Kernel panic on ZFS pool import

jgreco · Dec 31, 2015

cyberjock said:
^^^ That is precisely why I want to look at this, and why I'm going to offer help for free. On a 1-to-terrifying scale this is towards the "terrifying" side of things. It also proves that those software guys that curse my name every night before bed and wrote some code that allegedly makes bad RAM impossible to corrupt a zpool didn't do what it was supposed to (which I have always argued had nearly a 0% chance of working properly).

Bad RAM can always corrupt a pool. A "software guy" is generally too inexperienced with hardware to have sufficient imagination as to how this kind of thing could happen; they're almost always identifiable because they think software can solve anything.

The failure of a DIMM is rarely a flip-of-a-switch event, and as such the mayhem that may be present in the memory subsystem as senility develops isn't guaranteed to be detected in time to prevent corruption in every circumstance.

Bidule0hm · Dec 31, 2015

Ericloewe said:
Sounds like a little utility that injects ECC errors has just become a more urgent matter.
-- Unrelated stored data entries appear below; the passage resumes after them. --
(** X13: running [init_motor_hardware] again on a constructed board returns
    and replaces the handle of every motor channel by a new object; with the
    motors enabled each motor enable channel is written a second time.  The
    stepper's enable channels are not written again: an enabled stepper keeps
    its handle, while a disabled one gets a new simulated handle. *)
Theorem init_motor_hardware_again (app : App)
    (reply : list (list Z) -> list Z -> list Z) (c : Z) :
  1 <= c <= 7 ->
  fst (run init_motor_hardware (boot app reply)) = Ok tt
  ∧ (∃ m0 m1 h0 h1,
       motor_channels (fst (boot app reply)) = Some m0
       ∧ motor_channels (fst (snd (run init_motor_hardware (boot app reply)))) = Some m1
       ∧ m0 !! c = Some h0 ∧ m1 !! c = Some h1 ∧ h0 ≠ h1)
  ∧ (∃ e, enable_channel c = Some e
          ∧ count_writes e (pwm_log (snd (snd (run init_motor_hardware (boot app reply)))))
            = (2 * count_writes e (pwm_log (snd (boot app reply))))%nat)
  ∧ (∃ s0 s1,
       stepper1 (fst (boot app reply)) = Some s0
       ∧ stepper1 (fst (snd (run init_motor_hardware (boot app reply)))) = Some s1
       ∧ (s0 = s1 ↔ app_stepper_motor_enable app = true))
  ∧ count_writes (_pca_1_addr, 6)
      (pwm_log (snd (snd (run init_motor_hardware (boot app reply)))))
    = count_writes (_pca_1_addr, 6) (pwm_log (snd (boot app reply)))
  ∧ count_writes (_pca_1_addr, 11)
      (pwm_log (snd (snd (run init_motor_hardware (boot app reply)))))
    = count_writes (_pca_1_addr, 11) (pwm_log (snd (boot app reply))).
Proof.
  intros Hc.
  rewrite reinit_returns, reinit_motor_channels, reinit_stepper1, reinit_pwm_log.
  rewrite boot_motor_channels, boot_stepper1, boot_pwm_log.
  rewrite !count_writes_app.
  split; [reflexivity|].
  destruct app as [b1 b2 cfg lib].
  cbn [app_chevron_motors_enable app_stepper_motor_enable].
  split; [|split; [|split; [|split]]].
  - destruct (one_to_seven c Hc) as [->|[->|[->|[->|[->|[->| ->]]]]]];
      destruct b2; do 4 eexists;
      (split; [reflexivity|]); (split; [reflexivity|]);
      rewrite !dict7_lookup;
      (split; [reflexivity|]); (split; [reflexivity|]); discriminate.
  - destruct (one_to_seven c Hc) as [->|[->|[->|[->|[->|[->| ->]]]]]];
      destruct b1, b2; eexists; (split; [reflexivity|]); vm_compute; reflexivity.
  - do 2 eexists. split; [reflexivity|]. split; [reflexivity|].
    destruct b1; split; intros Heq; first [reflexivity | discriminate].
  - destruct b1, b2; vm_compute; reflexivity.
  - destruct b1, b2; vm_compute; reflexivity.
Qed.

Lemma init_motor_hardware_again_witness :
  fst (run init_motor_hardware (boot (example_app true true) (constant_reply []))) = Ok tt
  ∧ (∃ m0 m1 h0 h1,
       motor_channels (fst (boot (example_app true true) (constant_reply []))) = Some m0
       ∧ motor_channels (fst (snd (run init_motor_hardware
                                     (boot (example_app true true) (constant_reply [])))))
         = Some m1
       ∧ m0 !! 2 = Some h0 ∧ m1 !! 2 = Some h1 ∧ h0 ≠ h1)
  ∧ (∃ e, enable_channel 2 = Some e
          ∧ count_writes e
              (pwm_log (snd (snd (run init_motor_hardware
                                    (boot (example_app true true) (constant_reply []))))))
            = (2 * count_writes e
                     (pwm_log (snd (boot (example_app true true) (constant_reply [])))))%nat)
  ∧ (∃ s0 s1,
       stepper1 (fst (boot (example_app true true) (constant_reply []))) = Some s0
       ∧ stepper1 (fst (snd (run init_motor_hardware
                               (boot (example_app true true) (constant_reply [])))))
         = Some s1
       ∧ (s0 = s1 ↔ app_stepper_motor_enable (example_app true true) = true))
  ∧ count_writes (_pca_1_addr, 6)
      (pwm_log (snd (snd (run init_motor_hardware
                            (boot (example_app true true) (constant_reply []))))))
    = count_writes (_pca_1_addr, 6)
        (pwm_log (snd (boot (example_app true true) (constant_reply []))))
  ∧ count_writes (_pca_1_addr, 11)
      (pwm_log (snd (snd (run init_motor_hardware
                            (boot (example_app true true) (constant_reply []))))))
    = count_writes (_pca_1_addr, 11)
        (pwm_log (snd (boot (example_app true true) (constant_reply [])))).
Proof.
  apply (init_motor_hardware_again (example_app true true) (constant_reply []) 2).
  lia.
Defined.
(** C6. When landmarks are unavailable, because the landmarker was
    never initialized or because detection or metric computation throws,
    the detection stage does not throw and yields the literal fallback
    record; every remote call of the run carries that record as its
    metrics; the run is not aborted for it: if the analysis functions
    accept the record, the run ends on the contact step with the record
    as the metrics of the state.  The record is the literal of the
    source (smileArc "consonante", gingival 1 mm "media", midline 0 mm
    "centrado", buccalRatio 0.8, thirds 0.33 / 0.34 / 0.33, balanced),
    and the literals of the two paths are one and the same record, with
    the same fields. *)
Theorem landmarks_unavailable_uses_fallback
    (cl : Closure) (w : World) (rest smile : string) (s : Store)
    (lib : MetricsLib) (optimizedRest optimizedSmile : string)
    (smileImg restImg : Image) :
  cl_isProcessing cl = false ->
  optimizeImage w rest = inr optimizedRest ->
  optimizeImage w smile = inr optimizedSmile ->
  importMetrics w = inr lib ->
  createImage w optimizedSmile = inr smileImg ->
  createImage w optimizedRest = inr restImg ->
  LandmarksUnavailable (faceLandmarkerRef s) lib smileImg restImg ->
  (exists lm,
     outcome (detectLandmarks lib smileImg restImg (begun rest smile s))
       = inr (lm, fallbackMetricsOnError)) /\
  (forall sent,
     In sent (requests (traceOf (handleCapture cl w rest smile s))) ->
     req_metrics sent = fallbackMetricsOnError) /\
  (step (react (storeOf (handleCapture cl w rest smile s))) = contact ->
   metrics (react (storeOf (handleCapture cl w rest smile s)))
     = Some fallbackMetricsOnError) /\
  (forall fa recs text,
     analyzeFaceCharacteristics lib fallbackMetricsOnError = inr fa ->
     generateSmileRecommendations lib fa fallbackMetricsOnError = inr recs ->
     generateAnalysisText lib fa fallbackMetricsOnError recs = inr text ->
     step (react (storeOf (handleCapture cl w rest smile s))) = contact) /\
  fallbackMetricsOnError = fallbackMetricsNoLandmarker /\
  fieldNames fallbackMetricsOnError = fieldNames fallbackMetricsNoLandmarker /\
  getField fallbackMetricsOnError "smileArc" = JStr "consonante" /\
  getField fallbackMetricsOnError "gingival"
    = JObj [("mm", JNum 1); ("class", JStr "media")] /\
  getField fallbackMetricsOnError "midline"
    = JObj [("mm", JNum 0); ("side", JStr "centrado")] /\
  getField fallbackMetricsOnError "buccalRatio" = JNum 0.8 /\
  getField fallbackMetricsOnError "facialProportions"
    = JObj [("upperThird", JNum 0.33); ("middleThird", JNum 0.34);
            ("lowerThird", JNum 0.33); ("isBalanced", JBool true)].
Proof.
  intros Hidle Hrest Hsmile Hlib Hsi Hri Hun.
  set (b := begun rest smile s).
  assert (Hun' : LandmarksUnavailable (faceLandmarkerRef b) lib
                   smileImg restImg) by exact Hun.
  destruct (detectLandmarks_unavailable lib smileImg restImg b Hun')
    as (lm & ev2 & Hdet & Hreq2).
  destruct (validateBoth_run smileImg restImg b) as (ev1 & Hval & Hreq1).
  pose proof (prepare_run w rest smile b lib _ _ _ _
                Hrest Hsmile Hlib Hsi Hri) as Hprep.
  rewrite (bind_returns _ _ _ _ _ _ Hval) in Hprep.
  rewrite (bind_returns _ _ _ _ _ _ Hdet) in Hprep.
  cbn [outcome storeOf traceOf fst snd] in Hprep.
  split; [exists lm; fold b; now rewrite Hdet|].
  destruct (analyse_run lib optimizedSmile lm fallbackMetricsOnError b)
    as [[e Han] | (fa & recs & text & Hfa & Hrecs & Htext & Han)];
    rewrite Han in Hprep; cbn [fst snd] in Hprep.
  - (* a later stage throws: the run goes back to the capture step *)
    destruct (handleCapture_fails cl w rest smile s e Hidle)
      as (_ & Hstore & Htrace); [fold b; now rewrite Hprep|].
    fold b in Htrace. rewrite Hprep in Htrace. cbn [traceOf snd] in Htrace.
    rewrite Hstore, Htrace.
    split; [|split; [|split]].
    + intros sent Hin. rewrite !requests_app, Hreq1, Hreq2 in Hin.
      unfold startEvents, catchEvents, failureNotice in Hin.
      destruct (cl_retryCount cl <? MAX_RETRY_ATTEMPTS - 1);
        now cbn in Hin.
    + cbn. discriminate.
    + intros fa recs text Hfa. unfold analyse, bind, call in Han.
      rewrite Hfa in Han. intros Hrecs. rewrite Hrecs in Han.
      intros Htext. rewrite Htext in Han. discriminate.
    + now repeat split.
  - (* the run reaches the retry loop *)
    set (p := mkPrepared optimizedSmile lm fallbackMetricsOnError fa recs
                text) in *.
    destruct (handleCapture_completes cl w rest smile s p Hidle)
      as (result & Hrun & _ & Hstore & Htrace); [fold b; now rewrite Hprep|].
    fold b in Htrace, Hrun. rewrite Hprep in Htrace.
    cbn [traceOf snd] in Htrace.
    split; [|split; [|split]].
    + intros sent Hin. rewrite Htrace in Hin.
      rewrite !requests_app, Hreq1, Hreq2 in Hin.
      change (ClearTimeout :: ?l) with ([ClearTimeout] ++ l) in Hin.
      rewrite requests_app in Hin.
      assert (Hres : requests (resultEvents result) = []).
      { unfold resultEvents. now destruct (usableImage result). }
      rewrite Hres in Hin. cbn [startEvents requests flat_map app] in Hin.
      rewrite app_nil_r in Hin.
      apply simulationLoop_requests in Hin. now subst sent.
    + intros _. rewrite Hstore. unfold completed.
      destruct result as [d|]; [destruct (usableImage (Some d))|]; reflexivity.
    + intros _ _ _ _ _ _. rewrite Hstore. unfold completed.
      destruct result as [d|]; [destruct (usableImage (Some d))|]; reflexivity.
    + now repeat split.
Qed.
Yeah, we've talked about it on another thread, I just need to find some time to do it...

Edit: the other thread: https://forums.freenas.org/index.ph...an-application-that-injects-ecc-errors.40123/

cyberjock · Dec 31, 2015

So a few things:

1. His LSI controller firmware was at v15. He had the WebGUI warnings, but didn't know what they meant and never got around to investigating. It is very possible that all of his problems are from the LSI firmware mismatch. That isn't good for the purpose of troubleshooting this issue, but keep reading.
2. I was unable to easily mount is zpool. I got full screenshots of all of his BIOS settings as well as a FreeNAS debug. Nothing particularly eventful that can be gained from the debug though.
3. I am buying the bad RAM stick from him so that once it is here in the USA we can hopefully do some investigating and use it as a test platform to dig deeper into these kinds of problems. He had a massive amount of correctable and uncorrectable errors listed. A small percentage of the errors were correctable. The log was filled so fast that the log doesn't actually go back very far because of the rate at which they were occurring and the limited amount of space in the log.
4. He has tested his RAM in another system and verified on that system that one of the sticks are in fact bad, the other 3 are fine.
5. The patrol scrub settings are not in his BIOS anywhere, and none of his settings seemed out of place. In shorter words, nothing seemed misconfigured in his BIOS, nothing seemed out of place in the logs, nothing seems to be wrong aside from the LSI firmware issue (fixed already) and the bad stick of RAM.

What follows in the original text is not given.